[Dataset records]
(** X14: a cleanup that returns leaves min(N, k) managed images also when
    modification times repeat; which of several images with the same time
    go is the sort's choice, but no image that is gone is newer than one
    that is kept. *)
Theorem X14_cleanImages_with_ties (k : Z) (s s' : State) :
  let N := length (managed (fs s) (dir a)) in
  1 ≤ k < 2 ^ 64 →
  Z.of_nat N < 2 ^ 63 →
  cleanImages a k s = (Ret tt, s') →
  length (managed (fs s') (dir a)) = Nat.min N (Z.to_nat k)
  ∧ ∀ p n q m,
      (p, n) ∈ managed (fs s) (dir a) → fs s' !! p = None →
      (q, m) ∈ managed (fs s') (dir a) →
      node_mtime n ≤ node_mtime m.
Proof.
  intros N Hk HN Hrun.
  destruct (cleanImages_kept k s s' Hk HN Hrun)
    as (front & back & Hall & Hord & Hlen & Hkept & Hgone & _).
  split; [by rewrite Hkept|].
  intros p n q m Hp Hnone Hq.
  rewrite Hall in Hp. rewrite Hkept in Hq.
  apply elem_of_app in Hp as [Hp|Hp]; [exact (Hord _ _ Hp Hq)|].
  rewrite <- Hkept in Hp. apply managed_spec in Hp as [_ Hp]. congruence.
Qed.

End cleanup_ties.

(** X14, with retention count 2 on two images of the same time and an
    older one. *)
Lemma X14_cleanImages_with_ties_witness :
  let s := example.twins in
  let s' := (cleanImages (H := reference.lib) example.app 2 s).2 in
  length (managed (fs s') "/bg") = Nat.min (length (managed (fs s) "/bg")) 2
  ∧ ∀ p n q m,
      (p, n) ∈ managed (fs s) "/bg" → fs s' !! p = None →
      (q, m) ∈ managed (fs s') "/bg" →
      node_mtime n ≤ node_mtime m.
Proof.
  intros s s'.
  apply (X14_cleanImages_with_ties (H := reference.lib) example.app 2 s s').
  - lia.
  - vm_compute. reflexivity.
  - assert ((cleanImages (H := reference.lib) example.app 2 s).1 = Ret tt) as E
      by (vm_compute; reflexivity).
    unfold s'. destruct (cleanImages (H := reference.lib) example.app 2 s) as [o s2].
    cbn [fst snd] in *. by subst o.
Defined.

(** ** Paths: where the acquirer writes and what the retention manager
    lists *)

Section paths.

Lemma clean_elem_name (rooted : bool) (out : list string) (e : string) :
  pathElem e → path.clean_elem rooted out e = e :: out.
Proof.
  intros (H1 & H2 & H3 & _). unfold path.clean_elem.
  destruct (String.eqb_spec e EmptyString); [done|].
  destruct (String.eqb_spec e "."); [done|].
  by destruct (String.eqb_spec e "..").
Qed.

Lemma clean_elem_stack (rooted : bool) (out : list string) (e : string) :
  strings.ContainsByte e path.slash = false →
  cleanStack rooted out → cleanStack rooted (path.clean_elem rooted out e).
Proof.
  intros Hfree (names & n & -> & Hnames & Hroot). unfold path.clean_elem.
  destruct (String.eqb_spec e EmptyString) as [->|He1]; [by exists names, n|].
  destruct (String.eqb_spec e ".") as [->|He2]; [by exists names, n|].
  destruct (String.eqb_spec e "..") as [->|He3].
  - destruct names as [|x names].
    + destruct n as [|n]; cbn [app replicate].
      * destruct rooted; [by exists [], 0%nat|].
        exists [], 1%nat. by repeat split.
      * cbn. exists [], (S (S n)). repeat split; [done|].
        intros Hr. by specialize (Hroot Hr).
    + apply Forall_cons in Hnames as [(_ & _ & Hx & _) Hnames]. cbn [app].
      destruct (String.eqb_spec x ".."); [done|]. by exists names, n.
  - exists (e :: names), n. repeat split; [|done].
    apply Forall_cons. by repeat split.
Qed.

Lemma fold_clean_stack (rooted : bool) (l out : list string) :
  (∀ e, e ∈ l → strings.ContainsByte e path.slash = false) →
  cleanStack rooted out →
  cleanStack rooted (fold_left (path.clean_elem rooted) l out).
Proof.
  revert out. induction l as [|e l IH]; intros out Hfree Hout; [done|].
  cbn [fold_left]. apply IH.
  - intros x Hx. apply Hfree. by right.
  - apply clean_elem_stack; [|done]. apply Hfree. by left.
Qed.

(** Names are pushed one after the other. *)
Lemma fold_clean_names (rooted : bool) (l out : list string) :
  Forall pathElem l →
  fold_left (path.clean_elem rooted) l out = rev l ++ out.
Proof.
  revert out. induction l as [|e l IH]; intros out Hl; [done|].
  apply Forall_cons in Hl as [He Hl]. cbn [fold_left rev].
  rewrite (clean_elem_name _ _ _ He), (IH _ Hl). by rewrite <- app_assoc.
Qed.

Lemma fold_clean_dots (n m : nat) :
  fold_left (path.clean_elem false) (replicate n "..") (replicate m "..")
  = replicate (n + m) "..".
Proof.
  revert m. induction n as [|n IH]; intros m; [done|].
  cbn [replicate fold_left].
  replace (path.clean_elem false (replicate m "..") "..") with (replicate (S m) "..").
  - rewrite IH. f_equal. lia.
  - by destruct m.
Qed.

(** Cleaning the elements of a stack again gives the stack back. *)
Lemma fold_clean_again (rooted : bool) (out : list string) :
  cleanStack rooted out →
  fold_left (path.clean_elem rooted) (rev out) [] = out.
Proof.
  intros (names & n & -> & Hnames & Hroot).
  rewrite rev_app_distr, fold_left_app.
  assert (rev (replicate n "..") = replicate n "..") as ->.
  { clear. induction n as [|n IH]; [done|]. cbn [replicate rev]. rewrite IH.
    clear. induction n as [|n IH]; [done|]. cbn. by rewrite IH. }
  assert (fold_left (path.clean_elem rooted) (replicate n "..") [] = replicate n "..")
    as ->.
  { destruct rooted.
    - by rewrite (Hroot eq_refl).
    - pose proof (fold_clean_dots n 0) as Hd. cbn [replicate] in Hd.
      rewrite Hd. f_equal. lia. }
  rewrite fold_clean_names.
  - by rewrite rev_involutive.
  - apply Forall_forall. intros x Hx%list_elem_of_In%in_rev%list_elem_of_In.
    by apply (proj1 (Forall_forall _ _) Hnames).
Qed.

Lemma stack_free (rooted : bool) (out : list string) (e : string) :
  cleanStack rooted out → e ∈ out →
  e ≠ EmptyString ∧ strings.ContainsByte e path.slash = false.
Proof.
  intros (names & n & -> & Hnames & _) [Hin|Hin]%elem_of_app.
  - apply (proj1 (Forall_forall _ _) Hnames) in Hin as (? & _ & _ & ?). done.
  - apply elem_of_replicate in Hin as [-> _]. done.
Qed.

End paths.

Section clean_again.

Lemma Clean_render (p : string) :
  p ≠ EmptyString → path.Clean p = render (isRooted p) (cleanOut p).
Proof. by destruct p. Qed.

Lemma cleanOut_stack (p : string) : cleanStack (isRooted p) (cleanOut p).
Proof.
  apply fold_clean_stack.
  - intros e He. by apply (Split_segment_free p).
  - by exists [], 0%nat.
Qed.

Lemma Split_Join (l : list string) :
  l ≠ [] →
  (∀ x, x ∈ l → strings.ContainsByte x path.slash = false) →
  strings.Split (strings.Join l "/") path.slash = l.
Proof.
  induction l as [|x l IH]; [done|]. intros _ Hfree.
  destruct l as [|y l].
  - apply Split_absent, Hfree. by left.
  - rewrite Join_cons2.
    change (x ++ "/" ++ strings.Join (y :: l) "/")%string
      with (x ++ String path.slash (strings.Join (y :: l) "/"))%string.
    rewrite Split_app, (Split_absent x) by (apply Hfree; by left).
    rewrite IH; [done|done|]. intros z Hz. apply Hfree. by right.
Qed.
---
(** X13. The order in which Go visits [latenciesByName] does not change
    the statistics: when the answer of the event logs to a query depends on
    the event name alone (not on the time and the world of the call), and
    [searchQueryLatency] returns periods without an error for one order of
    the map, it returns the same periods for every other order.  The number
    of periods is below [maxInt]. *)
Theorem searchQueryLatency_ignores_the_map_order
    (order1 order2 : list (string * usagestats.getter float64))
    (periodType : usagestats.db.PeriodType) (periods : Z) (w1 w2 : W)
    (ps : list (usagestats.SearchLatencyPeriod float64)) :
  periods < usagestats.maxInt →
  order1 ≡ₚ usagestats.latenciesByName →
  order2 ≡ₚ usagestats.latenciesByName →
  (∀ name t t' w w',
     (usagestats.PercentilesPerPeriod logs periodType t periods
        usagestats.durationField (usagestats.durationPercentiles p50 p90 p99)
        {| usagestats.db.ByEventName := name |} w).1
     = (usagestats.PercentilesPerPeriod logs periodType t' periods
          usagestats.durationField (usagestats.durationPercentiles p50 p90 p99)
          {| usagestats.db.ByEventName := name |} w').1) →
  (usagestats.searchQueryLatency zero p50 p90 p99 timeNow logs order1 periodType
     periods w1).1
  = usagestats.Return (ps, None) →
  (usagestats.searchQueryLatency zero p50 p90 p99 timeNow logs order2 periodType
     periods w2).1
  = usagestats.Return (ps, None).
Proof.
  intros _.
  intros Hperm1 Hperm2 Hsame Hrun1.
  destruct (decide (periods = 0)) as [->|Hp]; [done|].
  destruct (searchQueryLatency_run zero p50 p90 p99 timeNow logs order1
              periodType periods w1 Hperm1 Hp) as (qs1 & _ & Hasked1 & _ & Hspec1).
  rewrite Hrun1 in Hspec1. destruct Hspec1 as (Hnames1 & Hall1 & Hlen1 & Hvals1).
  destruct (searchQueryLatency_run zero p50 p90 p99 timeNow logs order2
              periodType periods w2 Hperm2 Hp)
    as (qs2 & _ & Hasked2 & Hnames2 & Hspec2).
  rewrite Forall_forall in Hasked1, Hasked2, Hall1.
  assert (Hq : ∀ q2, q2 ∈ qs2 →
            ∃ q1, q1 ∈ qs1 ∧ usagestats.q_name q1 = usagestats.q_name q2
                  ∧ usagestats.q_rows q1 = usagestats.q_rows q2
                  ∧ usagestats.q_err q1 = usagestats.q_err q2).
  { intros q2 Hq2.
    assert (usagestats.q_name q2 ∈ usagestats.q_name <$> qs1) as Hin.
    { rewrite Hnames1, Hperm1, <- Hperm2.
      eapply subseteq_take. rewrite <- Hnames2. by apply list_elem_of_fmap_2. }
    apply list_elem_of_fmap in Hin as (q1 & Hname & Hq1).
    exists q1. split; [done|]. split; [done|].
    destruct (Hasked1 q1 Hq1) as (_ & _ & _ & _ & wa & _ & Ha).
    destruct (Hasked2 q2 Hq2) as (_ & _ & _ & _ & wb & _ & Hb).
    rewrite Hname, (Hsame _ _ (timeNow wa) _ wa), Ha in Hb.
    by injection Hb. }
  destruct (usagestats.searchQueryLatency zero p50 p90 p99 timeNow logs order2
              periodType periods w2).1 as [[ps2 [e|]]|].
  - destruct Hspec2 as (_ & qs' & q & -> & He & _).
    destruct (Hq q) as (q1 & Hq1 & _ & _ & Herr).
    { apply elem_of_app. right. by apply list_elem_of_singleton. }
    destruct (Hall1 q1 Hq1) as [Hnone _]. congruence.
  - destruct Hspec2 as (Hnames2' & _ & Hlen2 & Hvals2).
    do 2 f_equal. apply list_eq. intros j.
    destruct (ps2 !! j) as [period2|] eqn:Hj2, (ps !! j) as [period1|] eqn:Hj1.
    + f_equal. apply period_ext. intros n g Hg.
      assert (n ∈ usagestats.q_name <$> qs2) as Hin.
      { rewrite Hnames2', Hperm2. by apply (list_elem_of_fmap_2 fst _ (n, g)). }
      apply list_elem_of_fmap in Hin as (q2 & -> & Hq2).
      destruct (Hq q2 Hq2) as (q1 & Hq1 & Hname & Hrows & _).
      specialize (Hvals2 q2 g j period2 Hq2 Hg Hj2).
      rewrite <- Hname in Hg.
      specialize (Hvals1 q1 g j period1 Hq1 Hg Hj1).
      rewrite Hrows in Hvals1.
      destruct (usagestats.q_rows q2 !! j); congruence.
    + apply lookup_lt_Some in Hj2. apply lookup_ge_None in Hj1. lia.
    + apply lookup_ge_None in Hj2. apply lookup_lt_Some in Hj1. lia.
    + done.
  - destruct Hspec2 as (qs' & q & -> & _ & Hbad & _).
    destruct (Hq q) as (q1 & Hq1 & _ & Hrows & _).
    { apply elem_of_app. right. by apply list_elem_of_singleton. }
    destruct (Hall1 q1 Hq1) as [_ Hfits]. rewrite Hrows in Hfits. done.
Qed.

:: YOUR TASK ::
Looking back over the records above, in how many lines does the word "other" occur? Give the number alone.

:: OUTPUT FOR THIS EXERCISE ::
2